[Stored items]
Content starts
Lemma mapM_Ok l k :
  mapM f l = Ok k -> Forall2 (fun x y => f x = Ok y) l k.
Proof.
  revert k. induction l as [|x l IH]; intros k; cbn.
  - intros [= <-]. constructor.
  - destruct (f x) as [y|] eqn:Hx; cbn; [|done].
    destruct (mapM f l) as [k'|]; cbn; [|done].
    intros [= <-]. constructor; auto.
Qed.

Lemma mapM_Raise l e :
  mapM f l = Raise e ->
  exists i x, l !! i = Some x /\ f x = Raise e /\
              Forall (fun y => is_ok (f y) = true) (take i l).
Proof.
  induction l as [|x l IH]; cbn; [done|].
  destruct (f x) as [y|e'] eqn:Hx; cbn.
  - destruct (mapM f l) as [k'|e'']; cbn; [done|].
    intros [= ->]. destruct (IH eq_refl) as (i & x' & Hi & Hx' & Hbefore).
    exists (S i), x'. split; [done|]. split; [done|].
    cbn. constructor; [by rewrite Hx|done].
  - intros [= ->]. exists 0%nat, x. split; [done|]. split; [done|].
    constructor.
Qed.
End mapM.

(** On a table with a row the run is the row function mapped over the
    rows, in the two handlers. *)
Lemma bulk_calculation_rows {libm : Libm} p D_raw_bulk df_bulk :
  df_bulk <> [] ->
  bulk_calculation p D_raw_bulk df_bulk =
  match mapM (bulk_row p D_raw_bulk) df_bulk with
  | Ok outs => BulkResults (zip df_bulk outs)
  | Raise (KeyError key) => MissingColumn key
  | Raise e => BulkError e
  end.
Proof. by destruct df_bulk. Qed.

(** C8, as amended: on a table with at least one row, the bulk branch
    never lets an exception out, and it is all or nothing. Either every
    row computes, and the table pairs each row, in order, with its own
    result; or the first row that fails turns the whole run into one
    error banner, and no row gets a result.  The cells are taken as the
    table hands them out, Python numbers or numpy scalars; the library
    is any. *)
Theorem bulk_all_or_nothing {libm : Libm} p D_raw_bulk df_bulk :
  df_bulk <> [] ->
  match bulk_calculation p D_raw_bulk df_bulk with
  | BulkResults df_results =>
      exists outs,
        df_results = zip df_bulk outs /\
        Forall2 (fun r out => bulk_row p D_raw_bulk r = Ok out) df_bulk outs
  | MissingColumn key =>
      exists i r,
        df_bulk !! i = Some r /\
        bulk_row p D_raw_bulk r = Raise (KeyError key) /\
        Forall (fun r' => is_ok (bulk_row p D_raw_bulk r') = true)
               (take i df_bulk)
  | BulkError e =>
      exists i r,
        df_bulk !! i = Some r /\
        bulk_row p D_raw_bulk r = Raise e /\
        Forall (fun r' => is_ok (bulk_row p D_raw_bulk r') = true)
               (take i df_bulk)
  end.
Proof.
  intros Hrows. rewrite (bulk_calculation_rows _ _ _ Hrows).
  destruct (mapM _ df_bulk) as [outs|e] eqn:Hm.
  - exists outs. split; [done|]. by apply mapM_Ok.
  - apply mapM_Raise in Hm. by destruct e.
Qed.

Lemma bulk_all_or_nothing_witness :
  [Example.row0; Example.row1; Example.row2] <> [] /\
  bulk_calculation Example.sidebar 38
    [Example.row0; Example.row1; Example.row2] = BulkError TypeError /\
  exists i r,
    [Example.row0; Example.row1; Example.row2] !! i = Some r /\
    bulk_row Example.sidebar 38 r = Raise TypeError /\
    Forall (fun r' => is_ok (bulk_row Example.sidebar 38 r') = true)
           (take i [Example.row0; Example.row1; Example.row2]).
Proof.
  split; [done|]. split; [by vm_compute|].
  pose proof (bulk_all_or_nothing Example.sidebar 38
                [Example.row0; Example.row1; Example.row2]
                ltac:(done)) as H.
  replace (bulk_calculation Example.sidebar 38
             [Example.row0; Example.row1; Example.row2])
    with (BulkError TypeError) in H by (by vm_compute).
  exact H.
Defined.

(** C8 as stated fails: in the table of three rows whose second has a
    text for a length, the first and the third row compute on their own,
    and the run shows the error of the second and no result. *)
Lemma bulk_aborts_on_one_bad_row :
  is_ok (bulk_row Example.sidebar 38 Example.row0) = true /\
  bulk_row Example.sidebar 38 Example.row1 = Raise TypeError /\
  is_ok (bulk_row Example.sidebar 38 Example.row2) = true /\
  bulk_calculation Example.sidebar 38
    [Example.row0; Example.row1; Example.row2] = BulkError TypeError.
Proof. by vm_compute. Qed.
(** * Poker equity estimator: hand evaluator and Monte Carlo tree search

    A shallow embedding of [Project_2_Poker] ([deck.py], [evaluator.py],
    [mcts.py], [main.py]) and the properties its specification states.

    Conventions of the embedding:
    - Python [int] is [Z]; the statistics [wins] (sums of 0, 0.5 and 1, all
      exactly representable as doubles) are kept as reduced rationals [Q];
    - a Python exception is a value [Raise e] of the [result] type;
    - [dict] and [Counter] are insertion-ordered association lists;
    - the ambient random source ([random.shuffle], [random.sample]) and the
      value of the floating-point UCB1 expression are the fields of the
      class [Ambient], constrained only by the laws of [AmbientLaws]. *)

From Stdlib Require Import ZArith QArith Lia Lqa Sorted.
From stdpp Require Import base list strings sorting.

Local Open Scope Z_scope.

(** ** Exceptions *)

Inductive exn : Type :=
| KeyError | ValueError | StopIteration | ZeroDivisionError
| AttributeError | IndexError | TypeError
| Stuck   (* the embedding ran out of fuel or followed a dangling node id *).

Inductive result (A : Type) : Type :=
| Ok (a : A)
| Raise (e : exn).
Arguments Ok {A} a.
Arguments Raise {A} e.

#[global] Instance result_ret : MRet result := λ A a, Ok a.
#[global] Instance result_bind : MBind result :=
  λ A B f r, match r with Ok a => f a | Raise e => Raise e end.

Fixpoint mapR {A B} (f : A → result B) (l : list A) : result (list B) :=
  match l with
  | [] => Ok []
  | x :: t => y ← f x; ys ← mapR f t; Ok (y :: ys)
  end.

(** ** deck.py: cards *)

Record Card : Type := mkCard { card_num : string; suit : string }.

#[global] Instance Card_eq_dec : EqDecision Card.
Proof. solve_decision. Defined.

(** ** The ambient random source and floating-point unit

    [random.shuffle] and [random.sample] draw from a hidden generator state;
    the embedding threads that state explicitly.  [ucb_value wins visits n]
    is the double that Python computes for
    [wins / visits + sqrt(2) * sqrt(log(n) / visits)]. *)

Class Ambient : Type := {
  rng : Type;
  shuffle : rng → list Card → list Card * rng;
  sample : ∀ {A : Type}, rng → list A → nat → list A * rng;
  ucb_value : Q → Z → Z → Q
}.

(** ** evaluator.py *)

Module Evaluator.

Definition CARD_VALUE_MAP : list (string * Z) :=
  [("2", 2); ("3", 3); ("4", 4); ("5", 5); ("6", 6); ("7", 7); ("8", 8);
   ("9", 9); ("T", 10); ("J", 11); ("Q", 12); ("K", 13); ("A", 14)]%string.

(** [d[k]] on an insertion-ordered dict; [KeyError] when the key is absent. *)
Fixpoint dict_get {K V} `{EqDecision K} (d : list (K * V)) (k : K) : result V :=
  match d with
  | [] => Raise KeyError
  | (k', v) :: t => if decide (k' = k) then Ok v else dict_get t k
  end.

Definition card_value (c : Card) : result Z := dict_get CARD_VALUE_MAP (card_num c).

Definition valid_card (c : Card) : Prop := ∃ v, card_value c = Ok v.

(** [sorted(l, reverse=True)] on integers. *)
Fixpoint insert_desc (x : Z) (l : list Z) : list Z :=
  match l with
  | [] => [x]
  | y :: t => if y <=? x then x :: y :: t else y :: insert_desc x t
  end.

Definition sorted_desc (l : list Z) : list Z := foldr insert_desc [] l.

(** [max(l)]: [ValueError] on the empty list. *)
Definition py_max (l : list Z) : result Z :=
  match l with
  | [] => Raise ValueError
  | x :: t => Ok (foldl Z.max x t)
  end.

(** [next(v for v in l if p v)]: [StopIteration] when nothing qualifies. *)
Definition py_next {A} (p : A → bool) (l : list A) : result A :=
  match find p l with
  | Some x => Ok x
  | None => Raise StopIteration
  end.

(** [next(value for value, count in d.items() if count == n)]. *)
Definition next_with_count (n : Z) (d : list (Z * Z)) : result Z :=
  kc ← py_next (λ kc, snd kc =? n) d; Ok (fst kc).

(** [Counter(values)]: keys in order of first occurrence. *)
Fixpoint counter_add (v : Z) (d : list (Z * Z)) : list (Z * Z) :=
  match d with
  | [] => [(v, 1)]
  | (k, c) :: t => if k =? v then (k, c + 1) :: t else (k, c) :: counter_add v t
  end.

Definition Counter (values : list Z) : list (Z * Z) :=
  foldl (λ d v, counter_add v d) [] values.

Definition zmem (x : Z) (l : list Z) : bool := existsb (Z.eqb x) l.

Definition check_straight (values : list Z) : bool :=
  let values := sorted_desc (remove_dups values) in
  if existsb (λ i : nat, nth i values 0 - nth (i + 4) values 0 =? 4)
       (seq 0 (length values - 4))
  then true
  else if forallb (λ v, zmem v values) [14; 2; 3; 4; 5] then true
  else false.

Definition HandRank : Type := Z * list Z.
Content ends
▸ Work task
Tell how many lines of the data above hold the string "split". Give only the number.

▸ Result
4